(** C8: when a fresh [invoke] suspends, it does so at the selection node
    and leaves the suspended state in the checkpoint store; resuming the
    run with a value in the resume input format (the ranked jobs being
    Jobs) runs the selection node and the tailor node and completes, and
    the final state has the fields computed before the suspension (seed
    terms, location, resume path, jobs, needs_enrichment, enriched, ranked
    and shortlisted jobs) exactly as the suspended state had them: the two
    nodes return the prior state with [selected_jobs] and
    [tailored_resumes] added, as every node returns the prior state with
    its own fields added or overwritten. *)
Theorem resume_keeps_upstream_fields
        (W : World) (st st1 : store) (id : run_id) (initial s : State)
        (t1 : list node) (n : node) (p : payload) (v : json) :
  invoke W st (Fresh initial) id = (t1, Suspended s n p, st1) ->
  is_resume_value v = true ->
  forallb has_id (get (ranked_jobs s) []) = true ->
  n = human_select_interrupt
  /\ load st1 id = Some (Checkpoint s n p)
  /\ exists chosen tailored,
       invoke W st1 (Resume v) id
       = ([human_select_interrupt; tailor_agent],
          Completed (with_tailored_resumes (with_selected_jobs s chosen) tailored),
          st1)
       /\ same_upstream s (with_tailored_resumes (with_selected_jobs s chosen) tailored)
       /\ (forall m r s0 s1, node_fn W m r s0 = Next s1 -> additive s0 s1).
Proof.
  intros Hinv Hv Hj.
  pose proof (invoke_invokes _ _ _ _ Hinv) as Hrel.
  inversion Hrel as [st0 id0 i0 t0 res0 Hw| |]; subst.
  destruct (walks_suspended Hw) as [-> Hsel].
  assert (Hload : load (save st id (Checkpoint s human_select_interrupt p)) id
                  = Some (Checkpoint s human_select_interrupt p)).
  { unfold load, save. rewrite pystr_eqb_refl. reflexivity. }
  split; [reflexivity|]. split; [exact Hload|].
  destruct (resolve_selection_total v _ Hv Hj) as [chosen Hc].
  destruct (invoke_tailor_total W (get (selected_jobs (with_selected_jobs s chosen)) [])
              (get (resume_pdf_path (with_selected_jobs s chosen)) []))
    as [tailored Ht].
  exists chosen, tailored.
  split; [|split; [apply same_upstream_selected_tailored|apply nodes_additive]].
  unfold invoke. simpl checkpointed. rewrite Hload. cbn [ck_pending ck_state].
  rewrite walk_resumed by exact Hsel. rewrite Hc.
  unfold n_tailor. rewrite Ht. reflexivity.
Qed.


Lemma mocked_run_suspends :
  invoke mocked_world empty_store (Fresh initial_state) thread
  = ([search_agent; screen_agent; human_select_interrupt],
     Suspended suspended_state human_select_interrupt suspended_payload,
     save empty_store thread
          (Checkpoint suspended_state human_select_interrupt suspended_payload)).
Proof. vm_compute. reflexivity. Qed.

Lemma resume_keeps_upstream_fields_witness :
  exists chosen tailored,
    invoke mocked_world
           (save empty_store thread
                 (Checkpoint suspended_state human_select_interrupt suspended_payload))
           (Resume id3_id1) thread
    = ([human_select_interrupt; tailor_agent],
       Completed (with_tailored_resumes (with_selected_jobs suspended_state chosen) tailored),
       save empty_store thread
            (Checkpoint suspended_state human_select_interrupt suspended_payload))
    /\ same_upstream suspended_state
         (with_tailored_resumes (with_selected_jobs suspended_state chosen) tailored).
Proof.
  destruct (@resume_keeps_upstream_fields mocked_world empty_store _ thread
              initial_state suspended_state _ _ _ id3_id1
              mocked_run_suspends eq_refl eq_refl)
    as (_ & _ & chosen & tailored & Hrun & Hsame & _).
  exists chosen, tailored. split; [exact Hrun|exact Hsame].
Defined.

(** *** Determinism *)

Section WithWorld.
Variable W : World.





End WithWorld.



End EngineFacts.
————
**Exercise prompt:**
Based on the entries above, please count how many lines contain the string "prior", and reply with the figure only.

**Completed task:**
2